Task description: Go to the line in the entries below that holds "- rewrite app_assoc. unfold parse." and repeat exactly from there through the line that holds "rewrite strip_prefix_app. rewrite", inclusive.

[Source data]
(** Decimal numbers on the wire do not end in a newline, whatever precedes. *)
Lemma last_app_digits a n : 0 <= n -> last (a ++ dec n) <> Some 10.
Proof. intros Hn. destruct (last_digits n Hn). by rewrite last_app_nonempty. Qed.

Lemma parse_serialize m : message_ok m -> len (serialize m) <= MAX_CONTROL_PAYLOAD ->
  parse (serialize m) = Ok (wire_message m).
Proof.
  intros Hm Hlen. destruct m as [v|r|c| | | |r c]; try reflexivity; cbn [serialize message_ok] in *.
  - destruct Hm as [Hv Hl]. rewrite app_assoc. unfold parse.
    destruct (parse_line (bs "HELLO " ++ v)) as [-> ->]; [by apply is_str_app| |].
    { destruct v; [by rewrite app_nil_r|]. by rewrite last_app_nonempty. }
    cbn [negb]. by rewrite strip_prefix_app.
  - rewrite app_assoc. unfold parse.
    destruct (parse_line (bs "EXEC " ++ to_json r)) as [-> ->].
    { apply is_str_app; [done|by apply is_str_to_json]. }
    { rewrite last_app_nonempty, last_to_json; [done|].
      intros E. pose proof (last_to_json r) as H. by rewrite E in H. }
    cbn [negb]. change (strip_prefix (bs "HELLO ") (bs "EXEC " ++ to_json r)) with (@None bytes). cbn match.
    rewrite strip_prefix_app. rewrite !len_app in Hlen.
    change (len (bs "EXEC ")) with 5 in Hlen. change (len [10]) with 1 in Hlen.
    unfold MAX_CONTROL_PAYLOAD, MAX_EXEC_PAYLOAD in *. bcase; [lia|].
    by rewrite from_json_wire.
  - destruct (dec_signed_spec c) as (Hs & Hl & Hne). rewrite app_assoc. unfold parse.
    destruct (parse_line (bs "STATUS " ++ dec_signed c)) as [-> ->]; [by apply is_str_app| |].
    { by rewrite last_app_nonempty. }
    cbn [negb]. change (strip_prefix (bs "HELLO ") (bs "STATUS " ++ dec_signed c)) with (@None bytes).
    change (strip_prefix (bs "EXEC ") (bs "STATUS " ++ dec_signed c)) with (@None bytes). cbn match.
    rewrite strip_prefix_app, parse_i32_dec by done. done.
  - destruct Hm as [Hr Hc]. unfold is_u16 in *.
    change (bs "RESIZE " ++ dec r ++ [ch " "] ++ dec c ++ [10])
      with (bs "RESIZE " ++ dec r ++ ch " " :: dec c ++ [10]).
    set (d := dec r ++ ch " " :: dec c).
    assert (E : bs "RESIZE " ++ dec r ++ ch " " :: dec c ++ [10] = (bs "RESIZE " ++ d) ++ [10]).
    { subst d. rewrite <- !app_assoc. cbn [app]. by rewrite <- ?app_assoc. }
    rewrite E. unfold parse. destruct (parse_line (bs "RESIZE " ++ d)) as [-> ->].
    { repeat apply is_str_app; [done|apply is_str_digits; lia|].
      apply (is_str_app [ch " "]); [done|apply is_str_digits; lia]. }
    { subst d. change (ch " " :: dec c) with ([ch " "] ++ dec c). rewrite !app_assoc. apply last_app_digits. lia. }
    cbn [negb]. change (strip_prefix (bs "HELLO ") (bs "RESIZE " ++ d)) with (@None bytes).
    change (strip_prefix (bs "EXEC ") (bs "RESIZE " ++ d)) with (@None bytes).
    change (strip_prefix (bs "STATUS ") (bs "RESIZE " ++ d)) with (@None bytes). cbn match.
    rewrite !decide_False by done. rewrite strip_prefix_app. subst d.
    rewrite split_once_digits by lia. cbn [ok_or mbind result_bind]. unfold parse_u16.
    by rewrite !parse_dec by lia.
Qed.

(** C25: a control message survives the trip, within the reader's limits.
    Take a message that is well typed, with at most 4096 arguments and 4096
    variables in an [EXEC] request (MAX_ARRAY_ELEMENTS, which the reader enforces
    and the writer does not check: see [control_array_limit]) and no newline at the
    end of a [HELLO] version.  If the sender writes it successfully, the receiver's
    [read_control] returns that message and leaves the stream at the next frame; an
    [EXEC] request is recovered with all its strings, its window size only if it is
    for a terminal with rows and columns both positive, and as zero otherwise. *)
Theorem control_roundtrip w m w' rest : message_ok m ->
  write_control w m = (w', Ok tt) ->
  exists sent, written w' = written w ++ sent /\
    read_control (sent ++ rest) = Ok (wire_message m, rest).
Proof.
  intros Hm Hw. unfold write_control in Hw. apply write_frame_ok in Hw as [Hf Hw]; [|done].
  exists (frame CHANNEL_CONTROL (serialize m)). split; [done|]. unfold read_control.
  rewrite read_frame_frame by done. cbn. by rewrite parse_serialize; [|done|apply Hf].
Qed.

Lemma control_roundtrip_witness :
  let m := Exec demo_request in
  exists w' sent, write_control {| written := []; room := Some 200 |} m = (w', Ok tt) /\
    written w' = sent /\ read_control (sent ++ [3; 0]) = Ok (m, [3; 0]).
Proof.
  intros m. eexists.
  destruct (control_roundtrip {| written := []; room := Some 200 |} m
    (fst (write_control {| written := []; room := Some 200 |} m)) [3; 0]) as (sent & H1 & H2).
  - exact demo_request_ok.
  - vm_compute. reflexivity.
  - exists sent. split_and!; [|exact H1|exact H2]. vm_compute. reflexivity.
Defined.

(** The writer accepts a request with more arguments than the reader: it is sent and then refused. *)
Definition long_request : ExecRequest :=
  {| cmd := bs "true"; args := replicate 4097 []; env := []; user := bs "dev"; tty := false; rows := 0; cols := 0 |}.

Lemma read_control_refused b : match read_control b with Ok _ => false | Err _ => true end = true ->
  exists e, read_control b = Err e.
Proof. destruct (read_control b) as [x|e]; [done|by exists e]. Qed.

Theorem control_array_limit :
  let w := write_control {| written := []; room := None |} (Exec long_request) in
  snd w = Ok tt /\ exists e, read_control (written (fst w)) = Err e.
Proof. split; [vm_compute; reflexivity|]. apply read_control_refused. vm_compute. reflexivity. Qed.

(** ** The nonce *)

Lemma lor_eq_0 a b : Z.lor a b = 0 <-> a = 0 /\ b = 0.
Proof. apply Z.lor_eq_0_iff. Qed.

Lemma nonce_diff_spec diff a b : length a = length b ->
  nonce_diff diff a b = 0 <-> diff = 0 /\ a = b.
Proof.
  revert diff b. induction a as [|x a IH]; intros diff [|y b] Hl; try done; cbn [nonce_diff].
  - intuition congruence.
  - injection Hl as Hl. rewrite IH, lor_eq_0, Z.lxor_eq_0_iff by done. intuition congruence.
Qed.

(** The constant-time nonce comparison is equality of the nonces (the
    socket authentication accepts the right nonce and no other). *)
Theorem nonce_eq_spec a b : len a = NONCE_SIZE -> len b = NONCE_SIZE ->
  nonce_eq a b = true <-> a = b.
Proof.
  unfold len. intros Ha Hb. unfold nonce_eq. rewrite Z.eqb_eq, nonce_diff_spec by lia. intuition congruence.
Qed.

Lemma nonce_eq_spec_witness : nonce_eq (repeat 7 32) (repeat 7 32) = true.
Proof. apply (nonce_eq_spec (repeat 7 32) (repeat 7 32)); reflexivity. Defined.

Output for this exercise:
  - rewrite app_assoc. unfold parse.
    destruct (parse_line (bs "EXEC " ++ to_json r)) as [-> ->].
    { apply is_str_app; [done|by apply is_str_to_json]. }
    { rewrite last_app_nonempty, last_to_json; [done|].
      intros E. pose proof (last_to_json r) as H. by rewrite E in H. }
    cbn [negb]. change (strip_prefix (bs "HELLO ") (bs "EXEC " ++ to_json r)) with (@None bytes). cbn match.
    rewrite strip_prefix_app. rewrite !len_app in Hlen.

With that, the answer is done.